*** Opening of SUPPLIED MATERIAL ***

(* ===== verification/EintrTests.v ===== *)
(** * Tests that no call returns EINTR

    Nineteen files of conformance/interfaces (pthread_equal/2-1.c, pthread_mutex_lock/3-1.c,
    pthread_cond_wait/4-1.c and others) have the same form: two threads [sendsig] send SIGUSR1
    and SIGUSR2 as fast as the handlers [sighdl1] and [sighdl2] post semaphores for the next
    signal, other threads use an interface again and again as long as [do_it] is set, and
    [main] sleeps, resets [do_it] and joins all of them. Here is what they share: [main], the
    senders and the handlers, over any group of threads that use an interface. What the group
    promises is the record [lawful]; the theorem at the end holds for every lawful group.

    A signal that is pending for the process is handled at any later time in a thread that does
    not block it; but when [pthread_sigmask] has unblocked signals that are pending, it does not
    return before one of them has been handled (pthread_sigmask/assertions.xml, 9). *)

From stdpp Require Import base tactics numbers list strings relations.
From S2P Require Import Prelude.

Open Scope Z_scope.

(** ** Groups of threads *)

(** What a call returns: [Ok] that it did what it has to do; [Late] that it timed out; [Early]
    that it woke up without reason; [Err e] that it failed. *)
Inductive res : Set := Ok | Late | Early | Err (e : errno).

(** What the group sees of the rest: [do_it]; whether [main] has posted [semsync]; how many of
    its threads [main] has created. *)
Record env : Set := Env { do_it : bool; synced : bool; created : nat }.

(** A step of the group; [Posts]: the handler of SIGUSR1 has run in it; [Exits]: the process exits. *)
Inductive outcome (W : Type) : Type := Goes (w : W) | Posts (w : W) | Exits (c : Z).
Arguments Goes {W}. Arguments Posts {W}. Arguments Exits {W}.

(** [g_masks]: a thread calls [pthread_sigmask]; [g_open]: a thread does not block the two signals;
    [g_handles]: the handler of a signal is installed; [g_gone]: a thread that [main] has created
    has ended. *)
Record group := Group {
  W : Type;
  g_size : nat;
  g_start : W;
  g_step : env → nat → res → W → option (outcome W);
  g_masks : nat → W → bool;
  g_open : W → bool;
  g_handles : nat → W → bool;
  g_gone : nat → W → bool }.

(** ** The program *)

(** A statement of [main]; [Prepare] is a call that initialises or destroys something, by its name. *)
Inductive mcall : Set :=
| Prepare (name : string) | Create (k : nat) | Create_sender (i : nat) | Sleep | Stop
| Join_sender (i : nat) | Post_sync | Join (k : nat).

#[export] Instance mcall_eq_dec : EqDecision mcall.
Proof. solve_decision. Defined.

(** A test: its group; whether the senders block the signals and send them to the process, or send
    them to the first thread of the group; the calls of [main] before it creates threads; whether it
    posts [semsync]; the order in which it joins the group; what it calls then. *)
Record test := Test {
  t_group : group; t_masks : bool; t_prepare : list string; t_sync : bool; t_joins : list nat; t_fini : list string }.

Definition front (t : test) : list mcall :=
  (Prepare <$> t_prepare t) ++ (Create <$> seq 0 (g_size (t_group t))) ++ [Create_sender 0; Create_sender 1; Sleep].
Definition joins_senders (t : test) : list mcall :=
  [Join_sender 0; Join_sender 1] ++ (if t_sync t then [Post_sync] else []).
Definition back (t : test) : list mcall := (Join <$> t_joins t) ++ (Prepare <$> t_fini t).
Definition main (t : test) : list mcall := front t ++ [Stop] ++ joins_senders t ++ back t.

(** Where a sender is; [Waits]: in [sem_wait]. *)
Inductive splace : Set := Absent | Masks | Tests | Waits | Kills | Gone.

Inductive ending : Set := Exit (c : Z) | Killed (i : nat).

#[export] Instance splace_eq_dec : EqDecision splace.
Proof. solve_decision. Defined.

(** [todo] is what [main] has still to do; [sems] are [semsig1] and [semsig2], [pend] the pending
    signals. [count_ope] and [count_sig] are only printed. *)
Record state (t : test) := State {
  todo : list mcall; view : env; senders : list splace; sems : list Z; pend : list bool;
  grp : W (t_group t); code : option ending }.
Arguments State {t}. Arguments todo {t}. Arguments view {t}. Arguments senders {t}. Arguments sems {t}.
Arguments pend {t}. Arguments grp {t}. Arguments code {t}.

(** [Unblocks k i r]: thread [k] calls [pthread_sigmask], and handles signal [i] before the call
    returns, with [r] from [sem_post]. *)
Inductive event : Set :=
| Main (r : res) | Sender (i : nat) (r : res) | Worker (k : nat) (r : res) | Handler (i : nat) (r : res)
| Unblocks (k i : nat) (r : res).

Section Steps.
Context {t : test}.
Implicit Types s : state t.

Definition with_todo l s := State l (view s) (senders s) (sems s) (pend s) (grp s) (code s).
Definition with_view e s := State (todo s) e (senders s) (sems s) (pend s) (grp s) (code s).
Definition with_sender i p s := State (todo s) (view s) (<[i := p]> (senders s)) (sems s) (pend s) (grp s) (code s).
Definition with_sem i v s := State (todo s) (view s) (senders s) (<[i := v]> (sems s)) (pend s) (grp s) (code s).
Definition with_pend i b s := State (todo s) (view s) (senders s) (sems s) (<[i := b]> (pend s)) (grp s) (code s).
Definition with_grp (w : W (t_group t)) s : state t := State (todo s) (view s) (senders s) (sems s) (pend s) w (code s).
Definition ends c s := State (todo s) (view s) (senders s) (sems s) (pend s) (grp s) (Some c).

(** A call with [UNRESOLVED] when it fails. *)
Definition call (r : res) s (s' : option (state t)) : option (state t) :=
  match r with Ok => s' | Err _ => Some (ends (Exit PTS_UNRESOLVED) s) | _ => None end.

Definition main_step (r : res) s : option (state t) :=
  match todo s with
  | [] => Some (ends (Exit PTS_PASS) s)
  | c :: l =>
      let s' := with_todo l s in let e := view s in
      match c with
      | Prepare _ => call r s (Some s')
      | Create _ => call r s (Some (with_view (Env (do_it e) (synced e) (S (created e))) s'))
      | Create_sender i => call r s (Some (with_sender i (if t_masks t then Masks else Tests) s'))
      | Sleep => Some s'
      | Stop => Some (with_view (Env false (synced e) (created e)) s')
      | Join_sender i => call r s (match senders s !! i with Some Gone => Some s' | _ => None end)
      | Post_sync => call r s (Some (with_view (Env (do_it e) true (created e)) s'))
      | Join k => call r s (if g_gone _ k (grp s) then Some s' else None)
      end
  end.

*** Close of SUPPLIED MATERIAL ***
*** Opening of SUPPLIED MATERIAL ***

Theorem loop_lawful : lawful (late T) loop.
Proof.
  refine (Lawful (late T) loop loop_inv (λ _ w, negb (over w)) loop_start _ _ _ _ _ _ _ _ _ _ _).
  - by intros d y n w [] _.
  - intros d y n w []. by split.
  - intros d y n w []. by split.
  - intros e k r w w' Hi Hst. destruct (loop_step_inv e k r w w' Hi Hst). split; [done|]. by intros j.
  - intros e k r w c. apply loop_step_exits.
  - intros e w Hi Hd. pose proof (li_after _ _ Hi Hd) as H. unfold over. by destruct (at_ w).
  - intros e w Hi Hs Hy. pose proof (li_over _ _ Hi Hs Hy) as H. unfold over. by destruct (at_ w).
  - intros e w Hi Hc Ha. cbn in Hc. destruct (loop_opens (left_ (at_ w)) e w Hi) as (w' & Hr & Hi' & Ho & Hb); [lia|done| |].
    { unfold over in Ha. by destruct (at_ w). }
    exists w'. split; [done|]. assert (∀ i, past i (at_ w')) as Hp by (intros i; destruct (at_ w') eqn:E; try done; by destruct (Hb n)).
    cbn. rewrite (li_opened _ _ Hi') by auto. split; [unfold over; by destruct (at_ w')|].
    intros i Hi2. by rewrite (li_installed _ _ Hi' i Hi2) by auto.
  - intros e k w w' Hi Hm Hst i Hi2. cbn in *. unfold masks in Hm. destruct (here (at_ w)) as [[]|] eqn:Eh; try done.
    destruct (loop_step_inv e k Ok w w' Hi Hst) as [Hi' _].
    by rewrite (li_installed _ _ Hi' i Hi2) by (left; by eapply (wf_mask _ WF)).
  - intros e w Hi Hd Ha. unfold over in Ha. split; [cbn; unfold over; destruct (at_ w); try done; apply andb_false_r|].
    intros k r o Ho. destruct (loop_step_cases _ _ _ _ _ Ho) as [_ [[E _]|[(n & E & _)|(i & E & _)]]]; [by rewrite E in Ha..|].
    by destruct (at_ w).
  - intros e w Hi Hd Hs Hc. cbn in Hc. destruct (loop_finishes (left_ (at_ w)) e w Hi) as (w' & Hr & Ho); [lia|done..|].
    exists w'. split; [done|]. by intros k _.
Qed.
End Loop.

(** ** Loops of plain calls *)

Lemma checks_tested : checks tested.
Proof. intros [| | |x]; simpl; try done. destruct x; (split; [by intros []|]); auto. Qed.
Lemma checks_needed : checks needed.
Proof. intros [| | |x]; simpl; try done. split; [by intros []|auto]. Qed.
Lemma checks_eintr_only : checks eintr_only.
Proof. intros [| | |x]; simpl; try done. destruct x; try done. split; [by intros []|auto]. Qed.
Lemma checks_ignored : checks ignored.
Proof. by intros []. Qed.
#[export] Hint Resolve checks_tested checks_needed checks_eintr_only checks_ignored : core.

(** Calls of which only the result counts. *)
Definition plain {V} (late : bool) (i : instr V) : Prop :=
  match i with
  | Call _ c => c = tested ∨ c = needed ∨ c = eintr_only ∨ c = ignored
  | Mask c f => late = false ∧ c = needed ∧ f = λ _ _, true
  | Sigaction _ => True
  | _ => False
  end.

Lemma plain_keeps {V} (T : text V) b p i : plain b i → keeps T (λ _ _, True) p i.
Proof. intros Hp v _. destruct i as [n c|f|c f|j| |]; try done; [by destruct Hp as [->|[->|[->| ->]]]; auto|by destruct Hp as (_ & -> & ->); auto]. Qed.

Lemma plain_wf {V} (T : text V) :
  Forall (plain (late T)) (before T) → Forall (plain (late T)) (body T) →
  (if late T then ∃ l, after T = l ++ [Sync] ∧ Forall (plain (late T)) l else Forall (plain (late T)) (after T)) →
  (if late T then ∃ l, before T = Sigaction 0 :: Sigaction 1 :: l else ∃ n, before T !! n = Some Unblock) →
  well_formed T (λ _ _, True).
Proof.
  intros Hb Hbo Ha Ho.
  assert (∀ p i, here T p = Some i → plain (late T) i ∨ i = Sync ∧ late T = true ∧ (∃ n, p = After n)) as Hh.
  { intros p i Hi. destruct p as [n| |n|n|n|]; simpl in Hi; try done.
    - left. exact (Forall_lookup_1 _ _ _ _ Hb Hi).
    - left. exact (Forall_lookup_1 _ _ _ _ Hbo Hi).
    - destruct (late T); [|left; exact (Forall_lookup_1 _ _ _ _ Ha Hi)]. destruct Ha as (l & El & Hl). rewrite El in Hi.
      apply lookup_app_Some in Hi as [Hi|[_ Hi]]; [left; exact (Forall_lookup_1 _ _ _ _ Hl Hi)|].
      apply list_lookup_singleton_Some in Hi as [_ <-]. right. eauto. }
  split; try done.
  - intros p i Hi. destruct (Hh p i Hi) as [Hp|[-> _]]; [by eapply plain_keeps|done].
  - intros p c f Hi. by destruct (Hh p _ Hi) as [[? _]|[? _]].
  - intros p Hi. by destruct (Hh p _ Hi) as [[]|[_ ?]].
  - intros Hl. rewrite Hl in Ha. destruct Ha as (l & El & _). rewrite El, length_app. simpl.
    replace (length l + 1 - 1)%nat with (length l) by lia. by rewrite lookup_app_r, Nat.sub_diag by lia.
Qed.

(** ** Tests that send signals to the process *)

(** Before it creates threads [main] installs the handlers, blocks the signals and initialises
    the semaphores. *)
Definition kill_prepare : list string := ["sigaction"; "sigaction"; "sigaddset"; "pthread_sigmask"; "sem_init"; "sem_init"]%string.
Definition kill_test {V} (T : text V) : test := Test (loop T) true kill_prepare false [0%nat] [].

*** Close of SUPPLIED MATERIAL ***
*** Opening of SUPPLIED MATERIAL ***

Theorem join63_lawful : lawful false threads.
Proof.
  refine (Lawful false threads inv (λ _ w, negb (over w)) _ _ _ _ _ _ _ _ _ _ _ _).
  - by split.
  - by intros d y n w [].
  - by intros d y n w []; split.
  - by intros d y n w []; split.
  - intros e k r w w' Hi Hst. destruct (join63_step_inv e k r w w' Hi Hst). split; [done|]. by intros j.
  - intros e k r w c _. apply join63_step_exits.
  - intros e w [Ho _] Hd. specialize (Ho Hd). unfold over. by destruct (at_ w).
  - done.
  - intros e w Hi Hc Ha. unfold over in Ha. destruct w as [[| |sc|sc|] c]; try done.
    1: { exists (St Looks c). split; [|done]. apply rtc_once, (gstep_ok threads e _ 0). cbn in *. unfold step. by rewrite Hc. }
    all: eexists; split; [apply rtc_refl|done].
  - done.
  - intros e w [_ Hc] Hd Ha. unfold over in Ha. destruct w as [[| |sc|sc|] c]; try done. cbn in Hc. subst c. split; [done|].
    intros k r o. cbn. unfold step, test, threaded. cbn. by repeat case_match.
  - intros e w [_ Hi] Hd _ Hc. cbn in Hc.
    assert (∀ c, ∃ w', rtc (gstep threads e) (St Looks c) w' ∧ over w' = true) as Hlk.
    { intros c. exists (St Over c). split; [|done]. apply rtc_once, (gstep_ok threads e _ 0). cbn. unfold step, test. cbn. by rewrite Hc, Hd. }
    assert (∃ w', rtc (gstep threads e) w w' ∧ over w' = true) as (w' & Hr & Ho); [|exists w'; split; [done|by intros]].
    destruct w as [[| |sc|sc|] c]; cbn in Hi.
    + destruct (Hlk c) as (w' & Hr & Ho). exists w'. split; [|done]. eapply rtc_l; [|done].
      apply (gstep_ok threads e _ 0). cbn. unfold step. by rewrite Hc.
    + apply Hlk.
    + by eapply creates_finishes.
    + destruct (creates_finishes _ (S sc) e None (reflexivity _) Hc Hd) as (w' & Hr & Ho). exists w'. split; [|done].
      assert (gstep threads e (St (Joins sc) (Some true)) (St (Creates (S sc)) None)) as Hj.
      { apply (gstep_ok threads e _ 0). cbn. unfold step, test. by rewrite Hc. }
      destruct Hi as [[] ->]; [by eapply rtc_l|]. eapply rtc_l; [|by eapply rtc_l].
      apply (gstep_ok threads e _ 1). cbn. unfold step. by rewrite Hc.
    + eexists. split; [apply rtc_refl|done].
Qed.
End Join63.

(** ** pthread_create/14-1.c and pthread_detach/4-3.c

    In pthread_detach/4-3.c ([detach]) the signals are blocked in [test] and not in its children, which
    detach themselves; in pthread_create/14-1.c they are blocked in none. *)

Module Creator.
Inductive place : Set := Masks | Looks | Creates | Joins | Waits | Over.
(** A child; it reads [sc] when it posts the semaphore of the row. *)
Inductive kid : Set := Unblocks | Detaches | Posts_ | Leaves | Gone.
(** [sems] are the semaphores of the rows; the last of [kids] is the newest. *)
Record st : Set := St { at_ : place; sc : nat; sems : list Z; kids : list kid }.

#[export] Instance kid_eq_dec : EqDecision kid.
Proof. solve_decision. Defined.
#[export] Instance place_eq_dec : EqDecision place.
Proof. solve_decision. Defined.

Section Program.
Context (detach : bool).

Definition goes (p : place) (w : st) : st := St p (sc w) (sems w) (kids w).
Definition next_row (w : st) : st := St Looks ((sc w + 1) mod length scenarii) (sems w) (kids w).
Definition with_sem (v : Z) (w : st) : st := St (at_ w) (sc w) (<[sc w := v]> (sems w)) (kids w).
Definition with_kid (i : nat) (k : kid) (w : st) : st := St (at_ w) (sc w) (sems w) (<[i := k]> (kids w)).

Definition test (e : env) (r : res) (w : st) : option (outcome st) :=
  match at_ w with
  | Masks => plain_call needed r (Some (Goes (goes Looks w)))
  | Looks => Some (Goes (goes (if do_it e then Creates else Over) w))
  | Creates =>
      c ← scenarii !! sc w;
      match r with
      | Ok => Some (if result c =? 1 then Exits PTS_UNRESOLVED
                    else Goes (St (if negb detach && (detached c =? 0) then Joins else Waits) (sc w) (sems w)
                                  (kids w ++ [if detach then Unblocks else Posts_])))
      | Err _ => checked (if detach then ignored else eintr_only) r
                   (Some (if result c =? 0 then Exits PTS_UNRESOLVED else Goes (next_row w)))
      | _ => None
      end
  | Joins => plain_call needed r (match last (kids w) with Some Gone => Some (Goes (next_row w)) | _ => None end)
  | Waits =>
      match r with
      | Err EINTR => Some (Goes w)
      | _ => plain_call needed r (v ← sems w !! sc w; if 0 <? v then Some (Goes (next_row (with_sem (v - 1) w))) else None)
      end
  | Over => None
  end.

*** Close of SUPPLIED MATERIAL ***

WHAT THE TASK REQUIRES: Looking at the records above, work out how many lines hold "Early" and write only that number.

SOLUTION TO THIS EXERCISE: 2